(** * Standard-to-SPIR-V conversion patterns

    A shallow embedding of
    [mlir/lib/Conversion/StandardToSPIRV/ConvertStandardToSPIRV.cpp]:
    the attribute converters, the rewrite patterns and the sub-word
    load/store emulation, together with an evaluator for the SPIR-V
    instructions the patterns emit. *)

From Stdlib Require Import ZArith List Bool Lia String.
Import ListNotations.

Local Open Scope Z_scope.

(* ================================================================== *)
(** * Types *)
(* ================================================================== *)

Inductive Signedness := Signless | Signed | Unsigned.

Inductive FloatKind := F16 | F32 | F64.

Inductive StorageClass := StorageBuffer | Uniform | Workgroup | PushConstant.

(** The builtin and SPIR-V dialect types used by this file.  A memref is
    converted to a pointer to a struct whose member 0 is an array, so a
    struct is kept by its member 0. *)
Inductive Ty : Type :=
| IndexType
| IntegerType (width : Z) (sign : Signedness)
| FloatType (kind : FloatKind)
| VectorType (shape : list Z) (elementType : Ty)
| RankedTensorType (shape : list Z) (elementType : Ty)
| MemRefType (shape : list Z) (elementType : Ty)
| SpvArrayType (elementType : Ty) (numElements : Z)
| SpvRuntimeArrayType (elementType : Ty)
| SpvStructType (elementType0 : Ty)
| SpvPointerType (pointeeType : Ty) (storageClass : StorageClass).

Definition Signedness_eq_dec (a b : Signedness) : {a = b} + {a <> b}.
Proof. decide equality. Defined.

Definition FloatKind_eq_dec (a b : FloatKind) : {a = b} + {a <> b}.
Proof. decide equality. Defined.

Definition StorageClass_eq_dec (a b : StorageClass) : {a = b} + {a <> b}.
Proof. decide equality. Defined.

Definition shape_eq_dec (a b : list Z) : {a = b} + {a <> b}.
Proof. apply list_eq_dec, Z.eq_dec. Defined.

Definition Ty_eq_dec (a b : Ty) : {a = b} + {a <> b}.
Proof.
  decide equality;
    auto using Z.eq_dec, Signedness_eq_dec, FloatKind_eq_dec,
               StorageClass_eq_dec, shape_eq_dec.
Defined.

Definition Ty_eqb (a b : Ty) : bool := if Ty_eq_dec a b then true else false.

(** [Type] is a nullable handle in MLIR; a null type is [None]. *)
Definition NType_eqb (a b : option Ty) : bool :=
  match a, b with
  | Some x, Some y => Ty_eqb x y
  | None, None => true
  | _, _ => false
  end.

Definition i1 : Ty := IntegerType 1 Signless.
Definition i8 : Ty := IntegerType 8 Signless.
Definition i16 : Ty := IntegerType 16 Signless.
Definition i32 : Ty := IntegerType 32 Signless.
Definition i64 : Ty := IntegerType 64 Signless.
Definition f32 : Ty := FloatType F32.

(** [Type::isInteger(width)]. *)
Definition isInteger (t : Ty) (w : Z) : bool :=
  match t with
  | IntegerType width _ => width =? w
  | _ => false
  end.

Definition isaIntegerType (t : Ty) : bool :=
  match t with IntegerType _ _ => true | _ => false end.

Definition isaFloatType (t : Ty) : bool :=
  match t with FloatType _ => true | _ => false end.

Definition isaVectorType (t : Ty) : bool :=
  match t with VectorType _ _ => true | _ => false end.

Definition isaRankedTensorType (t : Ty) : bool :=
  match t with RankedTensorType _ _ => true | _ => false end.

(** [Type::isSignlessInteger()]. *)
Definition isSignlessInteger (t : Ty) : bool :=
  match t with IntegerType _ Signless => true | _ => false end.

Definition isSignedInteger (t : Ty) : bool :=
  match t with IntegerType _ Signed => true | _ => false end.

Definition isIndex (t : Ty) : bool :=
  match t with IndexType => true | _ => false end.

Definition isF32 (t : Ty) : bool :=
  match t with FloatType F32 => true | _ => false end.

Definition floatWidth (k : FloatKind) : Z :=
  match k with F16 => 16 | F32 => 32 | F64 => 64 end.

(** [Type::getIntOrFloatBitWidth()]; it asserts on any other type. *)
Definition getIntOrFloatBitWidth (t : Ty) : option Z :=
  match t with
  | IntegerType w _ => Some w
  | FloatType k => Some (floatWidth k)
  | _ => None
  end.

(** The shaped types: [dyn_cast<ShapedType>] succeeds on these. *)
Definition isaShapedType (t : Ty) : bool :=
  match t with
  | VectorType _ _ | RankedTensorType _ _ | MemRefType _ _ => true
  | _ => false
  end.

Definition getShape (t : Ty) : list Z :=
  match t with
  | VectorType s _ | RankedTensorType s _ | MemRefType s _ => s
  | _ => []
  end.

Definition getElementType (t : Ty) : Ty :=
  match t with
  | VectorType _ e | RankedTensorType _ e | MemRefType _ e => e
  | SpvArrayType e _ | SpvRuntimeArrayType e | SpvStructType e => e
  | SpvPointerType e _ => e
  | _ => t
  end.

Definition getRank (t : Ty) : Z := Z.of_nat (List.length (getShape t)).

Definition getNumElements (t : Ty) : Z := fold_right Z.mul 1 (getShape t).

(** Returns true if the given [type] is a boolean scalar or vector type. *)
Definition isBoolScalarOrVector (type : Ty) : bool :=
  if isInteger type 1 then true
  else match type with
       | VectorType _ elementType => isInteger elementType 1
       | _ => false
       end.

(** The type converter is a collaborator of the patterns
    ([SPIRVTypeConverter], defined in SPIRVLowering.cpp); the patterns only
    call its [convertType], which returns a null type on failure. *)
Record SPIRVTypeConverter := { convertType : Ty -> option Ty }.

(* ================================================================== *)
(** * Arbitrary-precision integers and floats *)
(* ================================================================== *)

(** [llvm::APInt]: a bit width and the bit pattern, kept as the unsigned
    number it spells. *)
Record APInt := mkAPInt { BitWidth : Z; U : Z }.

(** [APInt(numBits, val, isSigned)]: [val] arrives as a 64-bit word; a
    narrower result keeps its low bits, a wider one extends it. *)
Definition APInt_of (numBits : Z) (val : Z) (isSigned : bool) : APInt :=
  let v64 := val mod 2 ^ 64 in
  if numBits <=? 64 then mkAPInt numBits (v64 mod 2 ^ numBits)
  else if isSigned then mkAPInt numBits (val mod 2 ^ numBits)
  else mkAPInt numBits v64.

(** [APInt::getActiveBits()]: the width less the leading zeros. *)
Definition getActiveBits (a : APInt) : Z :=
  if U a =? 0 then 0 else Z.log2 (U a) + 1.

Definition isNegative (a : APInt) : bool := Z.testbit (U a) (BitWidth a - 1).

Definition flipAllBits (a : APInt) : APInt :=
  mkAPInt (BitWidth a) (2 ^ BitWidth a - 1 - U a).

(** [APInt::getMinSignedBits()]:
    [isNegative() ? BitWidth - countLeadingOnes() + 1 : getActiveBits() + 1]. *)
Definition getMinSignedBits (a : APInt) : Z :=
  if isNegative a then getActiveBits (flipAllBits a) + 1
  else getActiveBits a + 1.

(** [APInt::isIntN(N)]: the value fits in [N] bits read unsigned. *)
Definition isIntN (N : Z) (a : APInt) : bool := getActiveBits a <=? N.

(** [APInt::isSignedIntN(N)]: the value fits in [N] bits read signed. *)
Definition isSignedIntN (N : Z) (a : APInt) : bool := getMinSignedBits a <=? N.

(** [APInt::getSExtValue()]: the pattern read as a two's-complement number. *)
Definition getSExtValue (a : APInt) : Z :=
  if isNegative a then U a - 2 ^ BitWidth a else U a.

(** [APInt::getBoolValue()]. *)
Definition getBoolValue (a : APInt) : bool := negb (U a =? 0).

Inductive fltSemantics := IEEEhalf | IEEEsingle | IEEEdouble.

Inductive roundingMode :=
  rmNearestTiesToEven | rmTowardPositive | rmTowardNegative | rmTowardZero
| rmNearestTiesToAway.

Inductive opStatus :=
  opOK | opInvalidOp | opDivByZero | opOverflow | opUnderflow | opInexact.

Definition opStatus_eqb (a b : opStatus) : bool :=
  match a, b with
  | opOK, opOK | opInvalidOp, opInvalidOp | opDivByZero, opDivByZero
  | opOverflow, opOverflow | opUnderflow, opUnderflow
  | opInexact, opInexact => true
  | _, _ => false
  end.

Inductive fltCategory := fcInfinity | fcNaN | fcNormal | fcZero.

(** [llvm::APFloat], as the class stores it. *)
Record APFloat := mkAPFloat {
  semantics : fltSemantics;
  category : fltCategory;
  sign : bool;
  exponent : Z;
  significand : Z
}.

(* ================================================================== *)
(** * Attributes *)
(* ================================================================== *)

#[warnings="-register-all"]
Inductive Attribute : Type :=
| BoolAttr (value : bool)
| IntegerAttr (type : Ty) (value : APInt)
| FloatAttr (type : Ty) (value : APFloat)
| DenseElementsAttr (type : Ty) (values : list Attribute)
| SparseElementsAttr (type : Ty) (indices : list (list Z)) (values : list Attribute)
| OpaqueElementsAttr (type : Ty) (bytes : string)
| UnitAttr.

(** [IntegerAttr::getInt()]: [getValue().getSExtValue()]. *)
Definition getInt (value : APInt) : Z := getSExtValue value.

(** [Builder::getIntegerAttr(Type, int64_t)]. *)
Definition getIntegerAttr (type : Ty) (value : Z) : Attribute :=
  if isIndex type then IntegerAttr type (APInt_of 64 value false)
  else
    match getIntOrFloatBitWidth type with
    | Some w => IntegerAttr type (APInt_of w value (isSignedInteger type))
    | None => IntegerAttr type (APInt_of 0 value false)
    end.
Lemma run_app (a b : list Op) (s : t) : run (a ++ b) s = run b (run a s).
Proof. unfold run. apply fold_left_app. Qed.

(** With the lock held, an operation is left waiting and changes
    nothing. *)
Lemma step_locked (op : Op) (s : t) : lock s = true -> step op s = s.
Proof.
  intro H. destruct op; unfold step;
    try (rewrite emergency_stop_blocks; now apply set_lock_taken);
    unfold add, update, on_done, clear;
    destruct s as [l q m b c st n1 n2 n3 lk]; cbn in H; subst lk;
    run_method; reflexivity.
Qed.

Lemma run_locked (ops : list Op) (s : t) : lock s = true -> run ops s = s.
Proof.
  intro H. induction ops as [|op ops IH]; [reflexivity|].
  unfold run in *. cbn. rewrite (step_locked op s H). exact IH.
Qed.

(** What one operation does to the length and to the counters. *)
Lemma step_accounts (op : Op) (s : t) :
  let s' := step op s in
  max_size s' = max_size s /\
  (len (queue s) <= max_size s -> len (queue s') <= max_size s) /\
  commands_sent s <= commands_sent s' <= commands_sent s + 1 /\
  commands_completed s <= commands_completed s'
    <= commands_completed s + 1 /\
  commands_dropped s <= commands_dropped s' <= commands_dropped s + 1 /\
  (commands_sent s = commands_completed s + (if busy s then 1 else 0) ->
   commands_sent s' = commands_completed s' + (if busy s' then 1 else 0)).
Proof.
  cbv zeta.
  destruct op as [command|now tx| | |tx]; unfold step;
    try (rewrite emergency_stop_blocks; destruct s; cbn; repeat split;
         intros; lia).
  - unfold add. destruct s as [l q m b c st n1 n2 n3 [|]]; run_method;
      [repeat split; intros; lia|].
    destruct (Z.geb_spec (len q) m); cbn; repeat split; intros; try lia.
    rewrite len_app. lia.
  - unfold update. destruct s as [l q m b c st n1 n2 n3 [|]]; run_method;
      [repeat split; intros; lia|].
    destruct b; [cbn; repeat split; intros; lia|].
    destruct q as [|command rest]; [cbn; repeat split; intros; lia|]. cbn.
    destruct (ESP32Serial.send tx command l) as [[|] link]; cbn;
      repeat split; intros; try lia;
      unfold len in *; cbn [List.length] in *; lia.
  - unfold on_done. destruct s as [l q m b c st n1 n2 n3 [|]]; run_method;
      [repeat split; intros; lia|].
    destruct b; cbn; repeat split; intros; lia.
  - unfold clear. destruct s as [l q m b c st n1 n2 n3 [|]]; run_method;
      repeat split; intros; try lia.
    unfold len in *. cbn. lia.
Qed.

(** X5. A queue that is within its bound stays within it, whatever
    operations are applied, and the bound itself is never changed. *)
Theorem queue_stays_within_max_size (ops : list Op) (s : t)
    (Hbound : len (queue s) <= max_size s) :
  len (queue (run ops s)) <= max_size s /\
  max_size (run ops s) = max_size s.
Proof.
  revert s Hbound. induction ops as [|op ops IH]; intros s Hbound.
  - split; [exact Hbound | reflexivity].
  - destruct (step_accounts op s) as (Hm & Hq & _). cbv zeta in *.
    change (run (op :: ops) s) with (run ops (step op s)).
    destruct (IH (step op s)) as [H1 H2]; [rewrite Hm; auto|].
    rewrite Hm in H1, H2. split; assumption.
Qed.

Exercise instructions: Within the lines above, find those holding the word "repeat" and copy them.

Your response:
    try (rewrite emergency_stop_blocks; destruct s; cbn; repeat split;
      [repeat split; intros; lia|].
    destruct (Z.geb_spec (len q) m); cbn; repeat split; intros; try lia.
      [repeat split; intros; lia|].
    destruct b; [cbn; repeat split; intros; lia|].
    destruct q as [|command rest]; [cbn; repeat split; intros; lia|]. cbn.
      repeat split; intros; try lia;
      [repeat split; intros; lia|].
    destruct b; cbn; repeat split; intros; lia.
      repeat split; intros; try lia.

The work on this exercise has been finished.